■ Task ■
Look through the material below. Copy every line with the string "covers" in it.

■ Given information ■

(** C14: [is_valid_dns_id] always returns, and accepts exactly the identifiers
    of the documented syntax: at most 253 bytes, labels of 1 to 63 letters,
    digits, hyphens and underscores that neither start nor end with a
    hyphen, a last label that is not all numeric; a trailing dot only for a
    reference identifier, an empty name or a leading dot only for a name
    constraint, and one wildcard label followed by two labels or more only
    where wildcards are allowed. *)
Theorem is_valid_dns_id_syntax id role wildcards :
  is_valid_dns_id id role wildcards = Ok (bool_decide (dns_id_syntax role wildcards id)).
Proof.
  rewrite is_valid_dns_id_eq. f_equal. apply eq_bool_prop_intro.
  by rewrite !Is_true_true, bool_decide_eq_true, dns_valid_iff.
Qed.

(** C12: Matching a presented identifier with a reference identifier: a
    malformed identifier is an error, and otherwise the answer is whether the
    labels are equal up to ASCII case, a wildcard standing for exactly one
    label and a trailing dot of the reference being ignored.  No assertion
    fails and no loop runs out of fuel. *)
Theorem reference_id_matching p r :
  match presented_id_matches_reference_id p r with
  | Ok b => dns_id_syntax Presented Yes p /\ dns_id_syntax Reference No r /\
            (b = true <-> matches_reference p r)
  | Err e => e = MalformedDnsIdentifier /\
             ~ (dns_id_syntax Presented Yes p /\ dns_id_syntax Reference No r)
  | Panic | OutOfFuel => False
  end.
Proof.
  unfold presented_id_matches_reference_id.
  destruct (decide (dns_id_syntax Presented Yes p)) as [Hp|Hp];
    [destruct (decide (dns_id_syntax Reference No r)) as [Hr|Hr]|].
  - rewrite internal_valid by done. split_and!; [done..|]. by apply matches_reference_iff.
  - rewrite internal_invalid_reference by done. naive_solver.
  - rewrite internal_invalid_presented by done. naive_solver.
Qed.

Lemma constraint_matching_spec p r :
  match presented_id_matches_constraint p r with
  | Ok b => dns_id_syntax Presented Yes p /\ dns_id_syntax NameConstraint No r /\
            (b = true <-> matches_constraint p r)
  | Err e => e = (if decide (dns_id_syntax Presented Yes p)
                  then MalformedNameConstraint else MalformedDnsIdentifier) /\
             ~ (dns_id_syntax Presented Yes p /\ dns_id_syntax NameConstraint No r)
  | Panic | OutOfFuel => False
  end.
Proof.
  unfold presented_id_matches_constraint.
  destruct (decide (dns_id_syntax Presented Yes p)) as [Hp|Hp];
    [destruct (decide (dns_id_syntax NameConstraint No r)) as [Hr|Hr]|].
  - rewrite internal_valid by done. split_and!; [done..|]. by apply matches_constraint_iff.
  - rewrite internal_invalid_reference by done. naive_solver.
  - rewrite internal_invalid_presented by done. naive_solver.
Qed.

(** C13: Matching a presented identifier with a name constraint: malformed
    identifiers and constraints are errors, and otherwise the answer is
    whether the name is in the subtree: the empty constraint covers every
    name, a constraint covers its name (unless it starts with a dot) and all
    names below it, and a wildcard name is covered as well by a constraint
    that is an instance of it. *)
Theorem constraint_matching p r :
  match presented_id_matches_constraint p r with
  | Ok b => dns_id_syntax Presented Yes p /\ dns_id_syntax NameConstraint No r /\
            (b = true <-> matches_constraint p r)
  | Err e => e = (if decide (dns_id_syntax Presented Yes p)
                  then MalformedNameConstraint else MalformedDnsIdentifier) /\
             ~ (dns_id_syntax Presented Yes p /\ dns_id_syntax NameConstraint No r)
  | Panic | OutOfFuel => False
  end.
Proof. apply constraint_matching_spec. Qed.

(** C25: A constructed DNS name reference is a string, its owned copy is the
    name in lower case, and the copy is again a valid name. *)
Theorem DnsNameRef_to_owned_valid bytes :
  match DnsNameRef_try_from_ascii bytes with
  | Ok (inl name) =>
    dns_id_syntax Reference No bytes /\ DnsNameRef_as_ref (E := Error) name = Ok bytes /\
    exists owned, DnsNameRef_to_owned (E := Error) name = Ok owned /\
      dns_name_string owned = lower bytes /\
      DnsNameRef_try_from_ascii (dns_name_string owned) = Ok (inl (DnsName_as_ref owned))
  | Ok (inr InvalidDnsName) => ~ dns_id_syntax Reference No bytes
  | Err _ | Panic | OutOfFuel => False
  end.
Proof.
  unfold DnsNameRef_try_from_ascii. rewrite is_valid_dns_id_eq. cbn [obind].
  destruct (dns_valid Reference No bytes) eqn:Hv; cbn [negb].
  - apply dns_valid_iff in Hv. split; [done|].
    unfold DnsNameRef_to_owned, DnsNameRef_as_ref. simpl.
    rewrite (as_ref_ok Reference No bytes Hv). split; [done|]. eexists. split; [done|].
    split; [done|]. simpl. rewrite is_valid_dns_id_eq. simpl.
    by rewrite (proj2 (dns_valid_iff Reference No _) (reference_lower _ Hv)).
  - intros H%dns_valid_iff. congruence.
Qed.
End DnsProperties.

(** *** Witnesses *)
Lemma is_valid_dns_id_syntax_witness : dns_id_syntax Presented Yes wildcard_example_com.
Proof.
  pose proof (is_valid_dns_id_syntax (U := slice_reader) wildcard_example_com Presented Yes) as H.
  eapply bool_decide_eq_true. apply (f_equal (fun o => match o with Ok b => b | _ => false end)) in H.
  symmetry. etransitivity; [|exact H]. by vm_compute.
Defined.

Lemma reference_id_matching_witness : matches_reference wildcard_example_com upper_case_example_com.
Proof.
  pose proof (reference_id_matching (U := slice_reader) wildcard_example_com upper_case_example_com) as H.
  assert (presented_id_matches_reference_id (U := slice_reader) wildcard_example_com
            upper_case_example_com = Ok true) as E by (by vm_compute).
  rewrite E in H. by apply H.
Defined.

Lemma constraint_matching_witness : matches_constraint www_example_com example_com.
Proof.
  pose proof (constraint_matching (U := slice_reader) www_example_com example_com) as H.
  assert (presented_id_matches_constraint (U := slice_reader) www_example_com example_com = Ok true)
    as E by (by vm_compute).
  rewrite E in H. by apply H.
Defined.

Lemma DnsNameRef_to_owned_valid_witness :
  exists owned, DnsNameRef_to_owned (E := Error)
      {| dns_name_bytes := upper_case_example_com |} = Ok owned /\
    dns_name_string owned = www_example_com.
Proof.
  pose proof (DnsNameRef_to_owned_valid (U := slice_reader) upper_case_example_com) as H.
  assert (DnsNameRef_try_from_ascii (U := slice_reader) upper_case_example_com
          = Ok (inl {| dns_name_bytes := upper_case_example_com |})) as E by (by vm_compute).
  rewrite E in H. destruct H as (_ & _ & owned & Ho & Hs & _). exists owned. by rewrite Hs.
Defined.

■ Expected output ■
    whether the name is in the subtree: the empty constraint covers every
    name, a constraint covers its name (unless it starts with a dot) and all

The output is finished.